(* ===== verification/EvacSpec.v ===== *)
(** * EvacSpec: a typing of memory, and the invariant of a promotion *)

From S2P Require Export Evac.
Local Open Scope Z_scope.

(** ** A typing of memory

    The type of a block gives the role of each of its words: a tagged value, a
    captured value, a pointer to an object, to a string or to a buffer whose words
    have types of their own.  Numbers that bound an array are part of the type.
    Memory is well typed when every typed word leads to a block of the right type,
    so nothing dangles; the lifetime discipline of regions says that a block never
    points into a region younger than its own. *)

(** ** Types *)

(** [Any] is a word that the program does not follow; [Cell] is an integer that is
    the address of a cell, [Cap] any other captured value. *)
Inductive slot :=
| Any (width : Z)
| Const (width n : Z)
| Val
| Cap
| Cell
| Obj
| Raw (nullable : bool) (l : list slot)
| Txt
| HomeArena.

Inductive ty := TObj (callable : bool) (sub : Z) (l : list slot) | TBuf (l : list slot).
Definition slots (τ : ty) : list slot := match τ with TObj _ _ l | TBuf l => l end.
Abbreviation typing := (gmap Z ty).

Definition slot_width (σ : slot) : Z := match σ with Any k | Const k _ => k | Val | Cap | Cell => 16 | _ => 8 end.
Definition slot_bytes (l : list slot) : Z := foldr (λ σ n, slot_width σ + n) 0 l.
Definition text (s : list Z) : list slot := (Const 1 <$> s) ++ [Const 1 0].
Definition quiet (σ : slot) : Prop := match σ with Any _ | Const _ _ => True | _ => False end.

(** ** Layouts of the objects *)

Definition kind_of (callable : bool) (sub : Z) : option evac_kind :=
  if callable then
    if (sub =? 0) || (sub =? 1) then Some EVAC_CLOSURE
    else if sub =? 3 then Some EVAC_PRIMITIVE
    else if sub =? CALLABLE_SUBTYPE_AD_NODE then Some EVAC_LEAF
    else None
  else heap_kind sub.

Definition vals (n : Z) : list slot := replicate (Z.to_nat n) Val.
Definition anys (n k : Z) : list slot := replicate (Z.to_nat n) (Any k).

(** A hash array: only the slots of occupied entries hold values. *)
Definition entries (status : list Z) : list slot := map (λ s, if s =? 1 then Val else Any 16) status.

Definition env_slots (packed : Z) (caps : list bool) : list slot :=
  Const 8 packed :: map (λ cell : bool, if cell then Cell else Cap) caps.

(** A factor: the variables it connects and the size of its table. *)
Record factor := Factor { f_vars : list Z; f_cpt : Z }.
Definition factor_slots (f : factor) : list slot :=
  [Const 4 (Z.of_nat (length (f_vars f))); Const 4 (f_cpt f); Raw true (anys (f_cpt f) 8);
   Raw true (anys (Z.of_nat (length (f_vars f))) 4)] ++ (Const 4 <$> f_vars f).
Definition dim_of (dims : list Z) (v : Z) : Z := default 0 (dims !! Z.to_nat v).

(** The messages, an array per edge of the graph. *)
Definition edge_vars (fs : list factor) : list Z := concat (map f_vars fs).
Definition message_slots (dims : list Z) (fs : list factor) (total : Z) : list slot :=
  let l := take (Z.to_nat total) (map (λ v, Raw true (anys (dim_of dims v) 8)) (edge_vars fs)) in
  l ++ anys (total - Z.of_nat (length l)) 8.

Definition counts (n : Z) : Prop := 0 <= n.

Inductive layout (sub : Z) : evac_kind → list slot → Prop :=
| lay_cons : layout sub EVAC_CONS [Val; Val]
| lay_vector n rest : Forall quiet rest → layout sub EVAC_VECTOR (Const 8 n :: vals n ++ rest)
| lay_multi n rest : Forall quiet rest → layout sub EVAC_MULTIVALUE (Const 8 n :: vals n ++ rest)
| lay_hash cap (status : list Z) : cap = Z.of_nat (length status) →
    layout sub EVAC_HASH [Const 8 cap; Any 8; Any 8; Raw false (entries status); Raw false (entries status);
                          Raw false (Const 1 <$> status); HomeArena]
| lay_tensor rank total (rest : list slot) : counts rank → counts total → Forall quiet rest →
    (∀ σ, rest !! 0%nat = Some σ → ∃ n, n ≠ 64 ∧ σ = Const 8 n) →
    layout sub EVAC_TENSOR ([Raw true (anys rank 8); Const 8 rank; Raw true (anys total 8); Const 8 total] ++ rest)
| lay_tensor_dual rank total : counts rank → counts total →
    layout sub EVAC_TENSOR [Raw true (anys rank 8); Const 8 rank; Raw true (vals total); Const 8 total; Const 8 64]
| lay_exception k n rest : counts n → Forall quiet rest →
    layout sub EVAC_EXCEPTION ([Any k; Txt; Raw true (vals n); Const 4 n; Any 4; Any 4; Txt] ++ rest)
| lay_closure packed caps rest : length caps = Z.to_nat (CLOSURE_ENV_GET_NUM_CAPTURES packed) → Forall quiet rest →
    layout sub EVAC_CLOSURE ([Any 8; Raw true (env_slots packed caps); Obj; Txt] ++ rest)
| lay_substitution n cap rest : Forall quiet rest →
    layout sub EVAC_SUBSTITUTION ([Const 4 n; Const 4 cap] ++ anys cap 8 ++ vals n ++ rest)
| lay_fact n rest : Forall quiet rest → layout sub EVAC_FACT ([Txt; Const 4 n; Any 4] ++ vals n ++ rest)
| lay_knowledge_base n cap : counts n → n <= cap →
    layout sub EVAC_KNOWLEDGE_BASE [Const 4 n; Const 4 cap; Raw true (replicate (Z.to_nat n) Obj ++ anys (cap - n) 8)]
| lay_workspace n m dim step rest : counts dim → Forall quiet rest →
    layout sub EVAC_WORKSPACE ([Const 4 n; Const 4 m; Const 4 dim; Any step; Raw true (anys dim 8)]
                               ++ concat (replicate (Z.to_nat n) [Txt; Val; Any 8]) ++ rest)
| lay_promise k rest : Forall quiet rest → layout sub EVAC_PROMISE ([Any k; Val; Val] ++ rest)
| lay_primitive k rest : Forall quiet rest → layout sub EVAC_PRIMITIVE ([Any k; Txt] ++ rest)
| lay_rational a b big c rest : Forall quiet rest →
    layout sub EVAC_RATIONAL ([Any a; Any b; Const 4 big; Any c] ++ (if big =? 0 then [Any 8; Any 8] else [Obj; Obj]) ++ rest)
| lay_taylor k flags rest : Forall quiet rest →
    layout sub EVAC_TAYLOR ([Const 4 k; Const 4 flags] ++ (if Z.land flags 255 =? 1 then vals (k + 1) else []) ++ rest)
| lay_factor_graph dims fs nvars nfactors maxf total a b :
    nvars = Z.of_nat (length dims) → nfactors = Z.of_nat (length fs) → nfactors <= maxf → Forall counts dims →
    Forall (λ f, counts (f_cpt f) ∧ Forall counts (f_vars f)) fs → counts total →
    layout sub EVAC_FACTOR_GRAPH
      [Const 4 nvars; Const 4 nfactors; Const 4 maxf; Any a;
       Raw false (map (λ d, Raw true (anys d 8)) dims);
       Raw false (Const 4 <$> dims);
       Raw false (map (λ f, Raw false (factor_slots f)) fs ++ anys (maxf - nfactors) 8);
       Raw true (message_slots dims fs total); Raw true (message_slots dims fs total);
       Const 4 total; Any b; Raw true (anys nvars 1)]
| lay_leaf l : Forall quiet l → (sub = HEAP_SUBTYPE_BIGNUM → ∃ n, l !! 1%nat = Some (Const 4 n)) →
    (sub = HEAP_SUBTYPE_BYTEVECTOR → ∃ n, l !! 0%nat = Some (Const 8 n)) → layout sub EVAC_LEAF l.

Definition object_layout (callable : bool) (sub : Z) (l : list slot) : Prop :=
  ∀ k, kind_of callable sub = Some k → layout sub k l.

(** ** Well-typed memory *)

Definition callable_type (type : Z) : bool := ESHKOL_IS_ANY_CALLABLE_TYPE type.

Section typed.
Context (extern : Z → bool).

(** [extern] is what is not an address of this memory: external resources, code, and
    the integers that closures capture.  A value of tag [t] at [d] is an external resource, a pair of doubles without a
    header, or an object of the tag's family. *)
Definition value_ok (Γ : typing) (t d : Z) : Prop :=
  region_value_carries_pointer t = true → d ≠ 0 → extern d = false →
  region_linear_resource t = false ∧ is_port t = false ∧
  (if region_headerless_payload_size t =? 0 then ∃ sub l, Γ !! d = Some (TObj (callable_type t) sub l)
   else Γ !! d = Some (TBuf [Any 8; Any 8])).
Lemma edge_vars_take fs i fd : fs !! i = Some fd →
  length (edge_vars (take (S i) fs)) = (length (edge_vars (take i fs)) + length (f_vars fd))%nat.
Proof.
  intros Hf. unfold edge_vars. rewrite (take_S_r _ _ _ Hf), map_app, concat_app, length_app. simpl. by rewrite app_nil_r.
Qed.

Lemma walk_factor_edges_ok dims fs maxf total arr vd factors X n : Forall counts dims →
  Forall (λ f, counts (f_cpt f) ∧ Forall counts (f_vars f)) fs → counts total →
  ∀ fi Γ st (k : Z), Inv Γ X st → Γ !! arr = Some (TBuf (message_slots dims fs total)) →
  Γ !! vd = Some (TBuf (Const 4 <$> dims)) → Γ !! factors = Some (TBuf (factor_ptrs fs maxf)) →
  length fs = (fi + n)%nat → k = Z.min total (Z.of_nat (length (edge_vars (take fi fs)))) →
  (∀ j, Z.of_nat j < k → message_clean dims fs total arr j st) →
  Ok Γ st (walk_factor_edges stack target bnd arr vd factors total (Z.of_nat (length dims)) n fi k)
    (λ _ Γ' st', Inv Γ' X st' ∧ ∀ j, Z.of_nat j < total → (j < length (edge_vars fs))%nat → message_clean dims fs total arr j st').
Proof.
  intros Hdims Hfs Htot. induction n as [|n IH]; intros fi Γ st k HJ Harr Hvd Hfac Hlen Hk Hc; simpl.
  { apply ok_ret. split; [done|]. intros j Hj Hj'. rewrite take_ge in Hk by lia. apply Hc. lia. }
  destruct (Z.leb_spec total k) as [Hle|Hlt].
  { apply ok_ret. split; [done|]. intros j Hj Hj'. apply Hc. lia. }
  rewrite (proj2 (Z.eqb_neq factors 0)) by (by eapply typed_nonnull).
  destruct (lookup_lt_is_Some_2 fs fi) as [fd Hfd]; [lia|].
  destruct (typed_ptr _ _ _ _ _ fi false (factor_slots fd) HJ Hfac (factor_ptrs_lookup _ _ _ _ Hfd)) as (f & Hw & [[? _]|Hf]); [done|].
  eapply ok_run; [by apply load_ptr_at|]. rewrite (proj2 (Z.eqb_neq f 0)) by (by eapply typed_nonnull).
  pose proof (factor_size fd) as Hsz.
  eapply require_ok; [done|exact Hf|lia|]. eapply const_ok; [done|exact Hf|done|].
  eapply ok_checks; [done|apply checks_size|]. intros sz ->. eapply require_ok; [done|exact Hf|lia|]. rewrite Nat2Z.id.
  destruct (Forall_lookup_1 _ _ _ _ Hfs Hfd) as [_ Hvars].
  assert (Hk0 : k = Z.of_nat (length (edge_vars (take fi fs)))) by lia.
  rewrite Hk0. eapply ok_seq; [eapply (walk_edges_ok dims fs fd); try done; [lia|]|].
  { intros j Hj. rewrite (edge_vars_split _ _ fd) by (done || lia). done. }
  simpl. intros k' Γ1 st1 HΓ1 He1 (HJ1 & Hk' & Hc1). lift_facts HΓ1 He1.
  eapply IH; [done..|lia|rewrite (edge_vars_take _ _ _ Hfd); lia|]. intros j Hj.
  destruct (decide (Z.of_nat j < k)) as [Hjk|Hjk]; [eapply message_clean_ext; eauto|apply Hc1; lia].
Qed.

Lemma walk_factor_ok Γ X st factors fs maxf i fd : Inv Γ X st → Γ !! factors = Some (TBuf (factor_ptrs fs maxf)) →
  fs !! i = Some fd → counts (f_cpt fd) →
  Ok Γ st (walk_factor stack target bnd factors i) (λ _ Γ' st', Inv Γ' X st' ∧ Clean st' factors i (Raw false (factor_slots fd))).
Proof.
  intros HJ Hfac Hfd Hcpt. unfold walk_factor. pose proof (factor_ptrs_lookup _ maxf _ _ Hfd) as Hslot. pose proof (factor_size fd) as Hsz.
  destruct (typed_ptr _ _ _ _ _ i false (factor_slots fd) HJ Hfac Hslot) as (f & Hw & [[? _]|Hf]); [done|].
  eapply ok_run; [by apply load_ptr_at|]. rewrite (proj2 (Z.eqb_neq f 0)) by (by eapply typed_nonnull).
  eapply require_ok; [done|exact Hf|lia|]. eapply const_ok; [done|exact Hf|done|]. eapply ok_run; [by eapply inner_run|].
  eapply (ok_seq _ _ _ _ (λ f' Γ' st', Inv Γ' (f' :: X) st' ∧ at_buffer Γ' st' factors i false (factor_slots fd) f')).
  { destruct (dead f) eqn:Hd.
    - eapply ok_checks; [done|apply checks_size|]. intros n ->. rewrite <- Hsz. eapply ok_seq; [by eapply evac_raw_ok|].
      intros f' Γ' st' HΓ' He (HJ' & Hf' & Hd' & Hm & Hk). eapply lookup_weaken in Hfac; [|exact HΓ'].
      eapply ok_seq; [eapply (assign_ptr_ok Γ' _ st' st factors _ i _ f f'); try done; by right|].
      simpl. intros _ Γ'' st'' HΓ'' _ (HJ'' & Hw'' & _). apply ok_ret. split; [done|]. split; [done|]. split; [done|right].
      by eapply lookup_weaken.
    - apply ok_ret. split; [by apply J_weaken|]. split; [done|]. split; [done|by right]. }
  simpl. intros f' Γ1 st1 HΓ1 He1 [HJ1 Hb]. lift_facts HΓ1 He1. destruct (buffer_nonnull _ _ _ _ _ _ _ HJ1 Hb) as [_ Hf'].
  eapply const_ok; [done|exact Hf'|done|].
  quiet_by (raw_quiet_ok Γ1 _ st1 f' _ 2%nat true (anys (f_cpt fd) 8)); [apply anys_quiet|by apply checks_array, anys_size|].
  eapply ok_mono; [eapply (raw_quiet_ok _ _ _ f' _ 3%nat true); try done; [apply anys_quiet|apply checks_array, anys_size; unfold counts; lia]|].
  simpl. intros _ Γ3 st3 HΓ3 He3 [HJ3 [q3 H3]]. lift_facts HΓ3 He3. split; [|by eapply at_buffer_clean].
  eapply buffer_drop; [exact HJ3|exact Hb|]. intros _ _ [|[|[|[|j]]]] σ Hj; simpl in Hj; try (injection Hj as <-).
  - by left.
  - by left.
  - right. by eapply at_buffer_clean.
  - right. by eapply at_buffer_clean.
  - left. rewrite list_lookup_fmap in Hj. by apply fmap_Some in Hj as (? & _ & ->).
Qed.
(* ===== verification/Regions.v ===== *)
(** * Regions: the region stack (lib/core/runtime_regions.cpp)

    A region has an arena of its own and dies with the end of a [with-region], a
    closed handle, or an unwinding.  This file has the stack of regions, the
    redirection of allocation into the innermost one, the transaction that promotes
    values out of it, the write barrier, the handles and the unwinding. *)

From S2P Require Export Evac.
Local Open Scope Z_scope.

Definition MAX_REGION_DEPTH : nat := 64.
Definition ESHKOL_MAX_REGION_HANDLES : nat := MAX_REGION_DEPTH.
Definition RH_SLOT_BITS : Z := 8.
Definition RH_SLOT_MASK : Z := 2 ^ RH_SLOT_BITS - 1.

Definition ESHKOL_RH_OK : Z := 0.
Definition ESHKOL_RH_ERR_STALE : Z := 1.
Definition ESHKOL_RH_ERR_NOT_LIVE : Z := 2.
Definition ESHKOL_RH_ERR_TOO_MANY : Z := 3.
Definition ESHKOL_RH_ERR_DEPTH : Z := 4.
Definition ESHKOL_RH_ERR_CREATE : Z := 5.

Record handle_slot := RegionHandleSlot {
  h_region : option Z;
  generation : Z;
  region_depth : nat;
  open_seq : Z;
  reclaim : bool;
  in_use : bool
}.
Definition unused_slot : handle_slot := RegionHandleSlot None 0 0 0 false false.

(** [global_arena] is the shared allocation slot, [allocation_domain] its mirror in
    the memory context of the thread; [unborn] bounds the arenas made so far. *)
Record memory := Memory {
  m_heap : heap;
  m_next : Z;
  m_budget : option nat;
  region_stack : list region;
  global_arena : Z;
  allocation_domain : option Z;
  thread_local_arena : option Z;
  shared_root_arena : Z;
  parallel_depth : Z;
  saved_arena_at_parallel : Z;
  worker : bool;
  region_handles : list handle_slot;
  region_handle_seq : Z;
  unborn : Z
}.
(* ===== verification/RegionStack.v ===== *)
(** * RegionStack: opening, closing and recycling a region

    Each operation on the region stack keeps memory well formed, with a typing that
    forgets the blocks that are freed. *)

From S2P Require Export RegionSpec.
Local Open Scope Z_scope.

Section stack.
Context (extern root : Z → bool).

(** ** Freeing the blocks of the current region *)

(** [m'] is [m] without the blocks of the arena [a]. *)
Record dropped (m m' : memory) (a : Z) : Prop := {
  dr_heap : m_heap m' = arena_destroy (m_heap m) a;
  dr_next : m_next m' = m_next m;
  dr_unborn : unborn m' = unborn m;
  dr_index x : x ≠ a → levels_of m' x = levels_of m x
}.

Definition kept (Γ : typing) (m : memory) (r : region) : typing := filter (λ kv, level m kv.1 < levels_of m (r_arena r)) Γ.

Lemma kept_some Γ m r p τ : kept Γ m r !! p = Some τ ↔ Γ !! p = Some τ ∧ level m p < levels_of m (r_arena r).
Proof. apply map_lookup_filter_Some. Qed.

Lemma kept_same Γ m r p : level m p < levels_of m (r_arena r) → kept Γ m r !! p = Γ !! p.
Proof.
  intros Hp. apply option_eq. intros τ. rewrite kept_some. by split; [intros [? _]|].
Qed.

Lemma slot_ok_kept Γ m r σ w : slot_ok extern Γ σ w → (∀ d, target_of σ w = Some d → level m d < levels_of m (r_arena r)) →
  slot_ok extern (kept Γ m r) σ w.
Proof.
  intros Hok Ht.
  assert (Hv : ∀ t d, value_ok extern Γ t d → (region_value_carries_pointer t = true → level m d < levels_of m (r_arena r)) → value_ok extern (kept Γ m r) t d).
  { intros t d H Hl Hc Hd He. destruct (H Hc Hd He) as (? & ? & Hk). repeat split; [done..|]. rewrite kept_same by auto. done. }
  destruct σ, w; simpl in *; try done.
  - apply Hv; [done|]. intros Hc. apply Ht. by rewrite Hc.
  - destruct Hok as [Hok ?]. split; [|done]. apply Hv; [done|]. intros Hc. apply Ht. by rewrite Hc.
  - rewrite kept_same by auto. done.
  - rewrite kept_same by auto. done.
  - rewrite kept_same by auto. done.
  - rewrite kept_same by auto. done.
Qed.

Section dropped.
Context (Γ : typing) (m m' : memory) (r : region).
Context (Hm : mem_ok extern root Γ m) (Hcur : region_current m = Some r) (Hdr : dropped m m' (r_arena r)).

Local Abbreviation top := (levels_of m (r_arena r)).

Lemma top_level : top = Z.of_nat (depth m) - 1.
Proof.
  pose proof (proj1 (current_at _ _) Hcur) as Hr. unfold levels_of. rewrite (arena_index_nth _ _ _ (mo_distinct _ _ _ _ Hm) Hr).
  apply lookup_lt_Some in Hr. unfold depth in *. lia.
Qed.

Lemma levels_top x : levels_of m x = top → x = r_arena r.
Proof.
  intros E. pose proof (proj1 (current_at _ _) Hcur) as Hr. pose proof (lookup_lt_Some _ _ _ Hr). rewrite top_level in E.
  destruct (arena_index_inv _ _ _ E) as (r' & Hr' & <-); [unfold depth in *; lia|].
  replace (Z.to_nat _) with (pred (depth m)) in Hr' by (unfold depth in *; lia). by simplify_eq.
Qed.

Lemma below_top p b : m_heap m !! p = Some b → level m p < top ↔ arena_of b ≠ r_arena r.
Proof.
  intros E. pose proof (level_range m p) as Hl. pose proof top_level as Ht. unfold level, region_index_owning in *. rewrite E in *. split.
  - intros H Ha. rewrite Ha in H. unfold levels_of in H. lia.
  - intros Ha. destruct (decide (arena_index (region_stack m) 0 (arena_of b) = top)) as [Hi|]; [by apply levels_top in Hi|lia].
Qed.

Lemma dropped_some p b : m_heap m' !! p = Some b ↔ m_heap m !! p = Some b ∧ arena_of b ≠ r_arena r.
Proof. rewrite (dr_heap _ _ _ Hdr). apply map_lookup_filter_Some. Qed.
(** ** force *)

Definition FUTURE_FLAG : Z := 10.

Definition header_at (h : heap) (p : Z) : option Z := if p =? 0 then None else b ← h !! p; fst <$> header b.

Definition make_lazy_promise (delay_force : bool) (thunk : word) : CtlM word :=
  arena ← gets (λ s, global_arena (mem s));
  p ← arena_new arena (Some (HEAP_SUBTYPE_PROMISE, 40)) [Num 8 (if delay_force then 2 else 0); thunk; null_value];
  mret (Tag ESHKOL_VALUE_HEAP_PTR 0 p).
Definition make_promise (v : word) : CtlM word :=
  arena ← gets (λ s, global_arena (mem s));
  p ← arena_new arena (Some (HEAP_SUBTYPE_PROMISE, 40)) [Num 8 1; null_value; v];
  mret (Tag ESHKOL_VALUE_HEAP_PTR 0 p).

(** [run] calls a closure from compiled code, [force_future] waits for a future. *)
Context (run : word → CtlM word) (force_future : Z → CtlM word).

Definition emit_promise_error {A} (n : nat) (message : String.string) : CtlM A :=
  e ← eshkol_make_exception_with_header ESHKOL_EXCEPTION_ERROR message; eshkol_raise n e.

Fixpoint force_loop (n : nat) (current : word) : CtlM word :=
  match current with
  | Tag t f p =>
      if (t =? ESHKOL_VALUE_HEAP_PTR) && (f =? FUTURE_FLAG) then force_future p
      else if negb (t =? ESHKOL_VALUE_HEAP_PTR) then mret current
      else
        sub ← (λ s, of_option (header_at (the_heap s) p) s);
        if negb (sub =? HEAP_SUBTYPE_PROMISE) then mret current
        else
          state ← read_num p 0;
          if state =? 1 then read p 2
          else if state =? 0 then
            eshkol_promise_eval_begin p 0 ;;
            thunk ← read p 1; evaluated ← run thunk;
            eshkol_promise_eval_commit_one p evaluated ;;
            mret evaluated
          else if state =? 2 then
            eshkol_promise_eval_begin p 2 ;;
            thunk ← read p 1; evaluated ← run thunk;
            match n with O => timeout | S n => force_loop n evaluated end
          else if (state =? 3) || (state =? 4) then emit_promise_error n "force: promise evaluation is re-entrant or cyclic"%string
          else emit_promise_error n "force: corrupt promise state"%string
  | _ => fault
  end.

Definition codegenForce (n : nat) (v : word) : CtlM word :=
  mark ← eshkol_promise_eval_mark;
  result ← force_loop n v;
  eshkol_promise_eval_commit_to n mark result ;;
  mret result.
End closures.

——

For the word "Abbreviation", return every line of the records that holds it.

Abbreviation typing := (gmap Z ty).
Local Abbreviation top := (levels_of m (r_arena r)).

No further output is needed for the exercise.